TASK ITEM
Please restate exactly what appears in the records below from the first line to the line where "intros Hf Hio." is, that line included.

EXTRACTED RECORDS
===============

(* ===== verification/RelayStreams.v ===== *)
(** * RelayStreams: readers, writers and what they relay

    A reader only speaks for the flow that still owns its id, and a TCP flow's
    command channel delivers what was queued in order and completely unless the
    flow is aborted or the session closes. *)

From S2P Require Import Prelude Wire Varint FrameCodec RustStd TargetCodec RelayPayload Settings FrameIo.
From S2P Require Import Auth Policy Mask Security Budget Dialer RelayState RelayHandlers RelaySession.
From S2P Require Import RelayEdits RelaySim RelayInv RelayBudgets.

Module Streams.
Import Relay Handlers Session Edits Sim Inv Budgets.

Section Flags.
Context {P : Platform}.

(** ** Flags are never taken back *)

Definition flags_grow (s s' : Session) : Prop :=
  (∀ tok, tok ≠ next_token (counts s) →
     (is_closed s tok = true → is_closed s' tok = true) ∧ (is_aborted s tok = true → is_aborted s' tok = true)) ∧
  (shutdown (io s) = true → shutdown (io s') = true).

Lemma calms_flags s s' :
  calms s s' → (shutdown (io s) = true → shutdown (io s') = true) → flags_grow s s'.
Proof. intros (_ & _ & _ & _ & _ & Hc & Ha) Hs. split; auto. Qed.

Lemma same_flags s s' :
  (∀ k, closed (control_of s' k) = closed (control_of s k) ∧ aborted (control_of s' k) = aborted (control_of s k)) →
  io s' = io s → flags_grow s s'.
Proof.
  intros Hf Hio. unfold flags_grow, is_closed, is_aborted. rewrite Hio. split; [|done]. intros tok _.
  destruct (Hf tok) as [-> ->]. done.
Qed.

Lemma quiet_flags s s1 s2 s' :
  quiet s1 s2 → controls (heap s') = controls (heap s2) → io s' = io s2 → (∀ k, k ≠ next_token (counts s) →
    closed (control_of s1 k) = closed (control_of s k) ∧ aborted (control_of s1 k) = aborted (control_of s k)) →
  io s1 = io s → flags_grow s s'.
Proof.
  intros (_ & _ & Hf & Hs & _) Hh Hio' H1 Hio. rewrite Hio in Hs. split; [|by rewrite Hio']. intros k Hk.
  destruct (H1 k Hk) as [Hc Ha]. destruct (Hf k) as [Hfc Hfa]. unfold is_closed, is_aborted.
  unfold control_of at 2 4. rewrite Hh. fold (control_of s2 k). rewrite <-Hc, <-Ha. auto.
Qed.

Lemma edit_flags s s' : edit s s' → flags_grow s s'.
Proof.
  destruct 1 as [s' Hq| |ts n Hts|tok Hr Hc|tok|tok payload b Hr Hc Hres|i t t' Hi Hf| i t n Hi|i
    |p i target policy s1 Htk Hf Hd Ha|Htk|i c addr cap s2 Htk Hi Hd Hq|i c addr n s2 Htk Hi Hd Hq|i slot Hs Hi| |
    |i t t' Hi Hm|i t Hi Hw|i t e Hi Hev Hq|i id tok payload q Hi Hw Hq|i id tok q Hi Hw Hq|i id tok payload Hi Hw
    |i id tok s2 Hi Hq Hreason|i id tok Hi Hs]; try (by apply same_flags).
  - by apply (quiet_flags s s s').
  - apply same_flags; [|done]. intros k. unfold push_command.
    change (control_of (put_channel _ _ ?x) k) with (control_of x k). rewrite control_of_put_counters.
    case_decide; by subst.
  - apply calms_flags; [apply remove_flow_slot_calms|]. by frame_fields (remove_flow_slot_frame i s); congruence.
  - destruct (acquired_with _ _ Ha) as (n & _ & ->). by apply same_flags.
  - split; [|done]. intros k Hk. unfold is_closed, is_aborted, fresh_control. cbn [next_flow_token].
    by rewrite control_of_put, decide_False.
  - apply (quiet_flags s (fresh_control s) s2); [done..| |done]. intros k Hk. unfold fresh_control. cbn [next_flow_token].
    by rewrite control_of_put, decide_False.
  - apply (quiet_flags s (fresh_control s) s2); [done..| |done]. intros k Hk. unfold fresh_control. cbn [next_flow_token].
    by rewrite control_of_put, decide_False.
  - apply calms_flags; [etrans; [|apply close_slot_calms]; by apply heap_calms|].
    frame_fields (close_slot_frame slot (with_table (delete i (table s)) s)). congruence.
  - apply calms_flags; [etrans; [|apply drop_permit_calms]; by apply heap_calms|].
    frame_fields (drop_permit_frame (task_permit t) (with_tasks (delete i (tasks s)) s)). congruence.
  - apply calms_flags; [etrans; [|apply drop_permit_calms]; by apply heap_calms|].
    frame_fields (drop_permit_frame (task_permit t) (with_tasks (delete i (tasks s)) (push_event e s))). congruence.
  - apply same_flags; [|done]. intros k. apply (drop_data_flags tok payload (push_written tok payload s)).
  - apply (quiet_flags s (drop_channel tok s) s2); [done..|intros k _; apply drop_channel_flags|apply drop_channel_io].
  - apply same_flags; [|by rewrite drop_channel_io]. intros k.
    exact (drop_channel_flags tok (with_tasks (delete i (tasks s)) s) k).
Qed.
End Flags.

Section Readers.
Context {P : Platform}.

(** ** Readers *)

Lemma readers_insert i t t' (ts : list Task) :
  ts !! i = Some t → tcp_reader t' = tcp_reader t → omap tcp_reader (<[i := t']> ts) = omap tcp_reader ts.
Proof.
  revert i. induction ts as [|u ts IH]; intros [|i] Hi Hr; simplify_eq/=; [by rewrite Hr|].
  by rewrite (IH i).
Qed.

Lemma readers_delete i t (ts : list Task) :
  ts !! i = Some t → omap tcp_reader ts ≡ₚ option_list (tcp_reader t) ++ omap tcp_reader (delete i ts).
Proof.
  intros Hi. rewrite (delete_Permutation ts i t Hi) at 1. cbn [omap list_omap]. by destruct (tcp_reader t).
Qed.

Lemma tcp_reader_event t e : task_event t = Some e → tcp_reader t = ev_reader e.
Proof. by destruct t as [| | | |? ? ? ? []| |]; intros [= <-]. Qed.

Lemma spawned_readers s tok ts :
  spawned s tok ts → omap tcp_reader ts = [] ∨ omap tcp_reader ts = [tok].
Proof. destruct 1; simpl; auto. Qed.

(** Readers come with fresh tokens and otherwise only go. *)
Lemma readers_edit s s' :
  0 ≤ next_token (counts s) → edit s s' →
  (∃ gone, readers s ≡ₚ gone ++ readers s') ∨
  (readers s' ≡ₚ next_token (counts s) :: readers s ∧ next_token (counts s') = next_token (counts s) + 1).
Proof.
  intros Hn He. unfold readers.
  destruct (edit_tasks_edit s s' Hn He) as [Ht He'|e Ht He'|e Ht He' Hr Hd _|i t t' Hi Hm Ht He'|i id tok Hi _ Ht He'
    |i t Hi _ Ht He'|i t e Hi Hev _ Ht He'|ts Hsp Htok Ht He'].
  - left. exists []. rewrite He', <-(omap_non_timers _ (tasks s')), Ht, omap_non_timers; [done|by intros []..].
  - left. exists (option_list (ev_reader e)). rewrite Ht, He'. cbn [omap list_omap].
    destruct (ev_reader e); [|done]. simpl. by rewrite Permutation_middle.
  - left. exists []. rewrite Ht, He', omap_app. cbn [omap list_omap]. by rewrite Hr, app_nil_r.
  - left. exists []. rewrite Ht, He', (readers_insert i t); [done|done|]. destruct Hm as [->|[Hm _]]; done.
  - left. exists []. by rewrite Ht, He', (readers_insert i (TargetWriter id tok)).
  - left. exists (option_list (tcp_reader t)). rewrite Ht, He', (readers_delete i t) by done. by rewrite app_assoc.
  - left. exists []. rewrite Ht, He', (readers_delete i t), omap_app by done. cbn [omap list_omap].
    rewrite (tcp_reader_event t e Hev). destruct (ev_reader e); simpl; [|by rewrite app_nil_r].
    rewrite app_assoc. by rewrite <-Permutation_cons_append.
  - rewrite Ht, He', omap_app. destruct (spawned_readers _ _ _ Hsp) as [->| ->].
    + left. exists []. by rewrite app_nil_r.
    + right. split; [|done]. by rewrite <-Permutation_cons_append.
Qed.

(** A task that is a reader or writer was there, or has just been spawned. *)
Definition relays (t : Task) : bool :=
  match t with TargetReader _ _ | UdpReader _ _ | TargetWriter _ _ => true | _ => false end.

Lemma elem_of_insert_inv (x y : Task) (i : nat) (ts : list Task) : x ∈ <[i := y]> ts → x = y ∨ x ∈ ts.
Proof.
  intros [j Hj]%list_elem_of_lookup. apply list_lookup_insert_Some in Hj as [(_ & <- & _)|[_ Hj]]; [by left|right].
  by eapply list_elem_of_lookup_2.
Qed.

Lemma relaying_task_origin s s' t :
  0 ≤ next_token (counts s) → edit s s' → t ∈ tasks s' → relays t = true →
  t ∈ tasks s ∨
  next_token (counts s') = next_token (counts s) + 1 ∧ ∃ ts, spawned s' (next_token (counts s)) ts ∧ t ∈ ts.
Proof.
  intros Hn He Ht Hr.
  destruct (edit_tasks_edit s s' Hn He) as [Hk _|e Hk _|e Hk _ _ _ _|i u u' Hi Hm Hk _|i id tok Hi _ Hk _
    |i u Hi _ Hk _|i u e Hi Hev _ Hk _|ts Hsp Hnt Hk _].
  - left. assert (t ∈ non_timers (tasks s')) as Hin by (apply list_elem_of_filter; by destruct t).
    rewrite Hk in Hin. by apply list_elem_of_filter in Hin as [_ Hin].
  - left. by rewrite <-Hk.
  - left. by rewrite <-Hk.
  - left. rewrite Hk in Ht. apply elem_of_insert_inv in Ht as [->|Ht]; [|done].
    destruct Hm as [->|(_ & _ & _ & e & Hev & _)]; [by eapply list_elem_of_lookup_2|]. by destruct u'.
  - left. rewrite Hk in Ht. by apply elem_of_insert_inv in Ht as [->|Ht].
  - left. rewrite Hk in Ht. rewrite (delete_Permutation (tasks s) i u Hi). by right.
  - left. rewrite Hk in Ht. rewrite (delete_Permutation (tasks s) i u Hi). by right.
  - rewrite Hk in Ht. apply elem_of_app in Ht as [Ht|Ht]; [by left|right; eauto].
Qed.

(** A reader has been told to stop, or its flow still owns the id. *)
Definition speaks_for (s : Session) (i tok : Z) : Prop :=
  ∃ t, table s !! i = Some (Tcp t) ∧ token t = tok ∧ target_to_client_open t = true.
Definition speaks_for_udp (s : Session) (i tok : Z) : Prop :=
  ∃ t, table s !! i = Some (Udp t) ∧ udp_token t = tok.
Definition told_to_stop (s : Session) (tok : Z) : Prop := is_aborted s tok = true ∨ shutdown (io s) = true.

Definition reader_inv (s : Session) : Prop :=
  NoDup (readers s) ∧ (∀ tok, tok ∈ readers s → tok < next_token (counts s)) ∧
  (∀ i tok, TargetReader i tok ∈ tasks s → told_to_stop s tok ∨ speaks_for s i tok) ∧
  (∀ i tok, UdpReader i tok ∈ tasks s → tok < next_token (counts s) ∧ (told_to_stop s tok ∨ speaks_for_udp s i tok)).

Lemma told_to_stop_mono s s' tok :
  flags_grow s s' → tok ≠ next_token (counts s) → told_to_stop s tok → told_to_stop s' tok.
Proof. intros [Hf Hs] Hne [Ha|Hsh]; [left; by apply Hf|right; auto]. Qed.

===============

RESULT OF THIS EXERCISE
(* ===== verification/RelayStreams.v ===== *)
(** * RelayStreams: readers, writers and what they relay

    A reader only speaks for the flow that still owns its id, and a TCP flow's
    command channel delivers what was queued in order and completely unless the
    flow is aborted or the session closes. *)

From S2P Require Import Prelude Wire Varint FrameCodec RustStd TargetCodec RelayPayload Settings FrameIo.
From S2P Require Import Auth Policy Mask Security Budget Dialer RelayState RelayHandlers RelaySession.
From S2P Require Import RelayEdits RelaySim RelayInv RelayBudgets.

Module Streams.
Import Relay Handlers Session Edits Sim Inv Budgets.

Section Flags.
Context {P : Platform}.

(** ** Flags are never taken back *)

Definition flags_grow (s s' : Session) : Prop :=
  (∀ tok, tok ≠ next_token (counts s) →
     (is_closed s tok = true → is_closed s' tok = true) ∧ (is_aborted s tok = true → is_aborted s' tok = true)) ∧
  (shutdown (io s) = true → shutdown (io s') = true).

Lemma calms_flags s s' :
  calms s s' → (shutdown (io s) = true → shutdown (io s') = true) → flags_grow s s'.
Proof. intros (_ & _ & _ & _ & _ & Hc & Ha) Hs. split; auto. Qed.

Lemma same_flags s s' :
  (∀ k, closed (control_of s' k) = closed (control_of s k) ∧ aborted (control_of s' k) = aborted (control_of s k)) →
  io s' = io s → flags_grow s s'.
Proof.
  intros Hf Hio. unfold flags_grow, is_closed, is_aborted. rewrite Hio. split; [|done]. intros tok _.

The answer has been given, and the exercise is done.